Cracks have appeared in the US-led coalition as it grapples with guerrilla attacks and a wave of kidnapping only 10 weeks before a planned handover of power to Iraqis.
Spain said on Monday it had begun withdrawing its 1400-strong contingent from Iraq. Honduras said it would pull out its 370 troops as soon as possible.
But the White House insisted the US-led coalition remained stable and said the Bush administration hoped a new UN resolution for Iraq would spur other nations to take part in providing security and reconstruction assistance.
"The coalition in Iraq is strong and their resolve is firm," White House spokesman Scott McClellan said.
US Secretary of State Colin Powell told reporters he had talked to the foreign minister or head of government of almost every other country in the coalition in the last 24 hours.
"And I'm getting solid support for our efforts, commitments to remain and finish the job that they came to do."
Spanish and Honduran troops are part of a Polish-led multinational division in mainly Shi'ite south-central Iraq.
Thailand, which has 451 troops doing humanitarian work near Kerbala, said they would be withdrawn if they were attacked.
But Japan reiterated that its troops would stay in Iraq, where insurgents kidnapped five of its nationals this month. All were later freed.

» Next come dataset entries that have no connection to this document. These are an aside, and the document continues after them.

(* ===== verification/View.v ===== *)
(** * Bytes behind mapped pages

    The page tables of PageMap.v are words, the memory of Mem.v is bytes.
    When a caller maps pages and then uses them, the bytes of their frames in
    physical memory become visible at the virtual addresses. *)

From S2P Require Import Prelude Iface Mem LibTitan MmState PageMap.

(** [n] bytes of physical memory from [p] appear at [a]. *)
Fixpoint show_bytes (n : nat) (phys m : mem) (p a : Z) : mem :=
  match n with
  | O => m
  | S n' => show_bytes n' phys (match phys !! p with Some b => <[a := b]> m | None => m end) (p + 1) (a + 1)
  end.

Definition page_bytes : nat := Z.to_nat PAGE_SIZE.

Lemma page_bytes_Z : Z.of_nat page_bytes = 0x1000.
Proof. unfold page_bytes, PAGE_SIZE. by rewrite Z2Nat.id. Qed.

(** The [n] pages from [a], each with the bytes of the frame that the page
    tables from [root] give it. *)
Fixpoint show_pages (n : nat) (phys : mem) (tr : Z → option Z) (m : mem) (a : Z) : mem :=
  match n with
  | O => m
  | S n' =>
      show_pages n' phys tr
        (match tr a with Some e => show_bytes page_bytes phys m (frame_of e) a | None => m end) (a + 0x1000)
  end.

Section View.
Context {F H : Type}.

(** The translation of the current address space. *)
Definition current_tr (v : mm F H) : Z → option Z := translate v (current_pml4t_ptr v).

(** The [n] pages at [ptr] are the frames from [p] on. *)
Definition pages_at (v : mm F H) (ptr p : Z) (n : nat) : Prop :=
  ∀ i, 0 ≤ i < Z.of_nat n → ∃ e, current_tr v (ptr + i * 0x1000) = Some e ∧ frame_of e = p + i * 0x1000.

End View.

Lemma show_bytes_outside n phys m p a : agree_outside a (Z.of_nat n) m (show_bytes n phys m p a).
Proof.
  revert m p a. induction n as [|n IH]; intros m p a i Hi; [done |]. cbn [show_bytes].
  rewrite IH by lia. destruct (phys !! p); [| done]. by rewrite lookup_insert_ne by lia.
Qed.

Lemma show_bytes_mapped n phys m p a x k : mapped m x k → mapped (show_bytes n phys m p a) x k.
Proof.
  revert m p a. induction n as [|n IH]; intros m p a Hm; [done |]. cbn [show_bytes]. apply IH.
  destruct (phys !! p); [by apply mapped_insert | done].
Qed.

Lemma show_bytes_ok n phys m p a : bytes_ok phys → bytes_ok m → bytes_ok (show_bytes n phys m p a).
Proof.
  intros Hp. revert m p a. induction n as [|n IH]; intros m p a Hm; [done |]. cbn [show_bytes]. apply IH.
  destruct (phys !! p) as [b|] eqn:E; [| done]. apply map_Forall_insert_2; [by eapply Hp | done].
Qed.

Lemma show_pages_outside n phys tr m a : agree_outside a (Z.of_nat n * 0x1000) m (show_pages n phys tr m a).
Proof.
  revert m a. induction n as [|n IH]; intros m a i Hi; [done |]. cbn [show_pages].
  rewrite IH by lia. destruct (tr a); [| done]. apply show_bytes_outside. rewrite page_bytes_Z. lia.
Qed.

Lemma show_pages_mapped n phys tr m a x k : mapped m x k → mapped (show_pages n phys tr m a) x k.
Proof.
  revert m a. induction n as [|n IH]; intros m a Hm; [done |]. cbn [show_pages]. apply IH.
  destruct (tr a); [by apply show_bytes_mapped | done].
Qed.

Lemma show_pages_ok n phys tr m a : bytes_ok phys → bytes_ok m → bytes_ok (show_pages n phys tr m a).
Proof.
  intros Hp. revert m a. induction n as [|n IH]; intros m a Hm; [done |]. cbn [show_pages]. apply IH.
  destruct (tr a); [by apply show_bytes_ok | done].
Qed.

Lemma show_bytes_lookup n phys m p a i b :
  phys !! (p + i) = Some b → 0 ≤ i < Z.of_nat n → show_bytes n phys m p a !! (a + i) = Some b.
Proof.
  revert m p a i. induction n as [|n IH]; intros m p a i Hb Hi; [lia |]. cbn [show_bytes].
  destruct (decide (i = 0)) as [->|].
  - rewrite Z.add_0_r in Hb |- *. rewrite Hb, show_bytes_outside by lia. apply lookup_insert_eq.
  - replace (a + i) with (a + 1 + (i - 1)) by lia. apply IH; [| lia].
    by replace (p + 1 + (i - 1)) with (p + i) by lia.
Qed.

(** Pages mapped one behind the other show the bytes of physical memory. *)
Lemma show_pages_lookup n phys tr m p a i b :
  (∀ i, 0 ≤ i < Z.of_nat n → ∃ e, tr (a + i * 0x1000) = Some e ∧ frame_of e = p + i * 0x1000) →
  phys !! (p + i) = Some b → 0 ≤ i < Z.of_nat n * 0x1000 → show_pages n phys tr m a !! (a + i) = Some b.
Proof.
  revert m p a i. induction n as [|n IH]; intros m p a i Htr Hb Hi; [lia |].
  cbn [show_pages]. destruct (Htr 0) as (e & He & Hf); [lia |].
  rewrite Z.mul_0_l, Z.add_0_r in He, Hf. rewrite He, Hf. pose proof page_bytes_Z as Hpb.
  destruct (decide (i < 0x1000)).
  - rewrite show_pages_outside by lia. apply show_bytes_lookup; [done | lia].
  - replace (a + i) with (a + 0x1000 + (i - 0x1000)) by lia. apply (IH _ (p + 0x1000)); [| | lia].
    + intros k Hk. destruct (Htr (k + 1)) as (e' & He' & Hf'); [lia |]. exists e'.
      replace (a + (k + 1) * 0x1000) with (a + 0x1000 + k * 0x1000) in He' by lia. split; [done | lia].
    + by replace (p + 0x1000 + (i - 0x1000)) with (p + i) by lia.
Qed.

Lemma show_pages_at n phys tr m p a off l :
  (∀ i, 0 ≤ i < Z.of_nat n → ∃ e, tr (a + i * 0x1000) = Some e ∧ frame_of e = p + i * 0x1000) →
  bytes_at phys (p + off) l → 0 ≤ off → off + Z.of_nat (length l) ≤ Z.of_nat n * 0x1000 →
  bytes_at (show_pages n phys tr m a) (a + off) l.
Proof.
  intros Htr Hl Ho Hn i b Hi. pose proof (lookup_lt_Some _ _ _ Hi). rewrite <- Z.add_assoc.
  apply (show_pages_lookup _ _ _ _ p); [done | | lia]. rewrite Z.add_assoc. by apply Hl.
Qed.

Lemma show_bytes_all n phys m p a :
  mapped phys p (Z.of_nat n) → mapped (show_bytes n phys m p a) a (Z.of_nat n).
Proof.
  revert m p a. induction n as [|n IH]; intros m p a Hp i Hi; [lia |]. cbn [show_bytes].
  destruct (Hp p) as [b Hb]; [lia |]. rewrite Hb. destruct (decide (i = a)) as [->|].
  - rewrite show_bytes_outside by lia. rewrite lookup_insert_eq. by eexists.
  - apply (IH _ (p + 1) (a + 1)); [apply (mapped_sub _ _ _ _ _ Hp); lia | lia].
Qed.

(** Pages whose frames exist are mapped. *)
Lemma show_pages_all n phys tr m a :
  (∀ i, 0 ≤ i < Z.of_nat n → ∃ e, tr (a + i * 0x1000) = Some e ∧ mapped phys (frame_of e) 0x1000) →
  mapped (show_pages n phys tr m a) a (Z.of_nat n * 0x1000).
Proof.
  revert m a. induction n as [|n IH]; intros m a Htr x Hx; [lia |]. cbn [show_pages].
  destruct (Htr 0) as (e & He & Hf); [lia |]. rewrite Z.mul_0_l, Z.add_0_r in He. rewrite He.
  destruct (decide (x < a + 0x1000)).
  - apply (show_pages_mapped _ _ _ _ _ a 0x1000); [| lia].
    rewrite <- page_bytes_Z in Hf |- *. by apply show_bytes_all.
  - apply (IH _ (a + 0x1000)); [| lia]. intros i Hi.
    destruct (Htr (i + 1)) as (e' & He' & Hf'); [lia |]. exists e'.
    by replace (a + 0x1000 + i * 0x1000) with (a + (i + 1) * 0x1000) by lia.
Qed.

In Rome, the UN special envoy for Iraq, Lakhdar Brahimi, said three Italian private security guards being held hostage in Iraq could be freed soon. Kidnappers demanding the withdrawal of Italian troops from Iraq have killed a fourth Italian hostage.
The death of the US soldier in Mosul raised to 111 the number of American troops killed in action since March 31 -- more than in the major combat phase of the war from March 19 to April 30, 2003, when 109 died. A total of 509 US soldiers have been killed in combat in Iraq.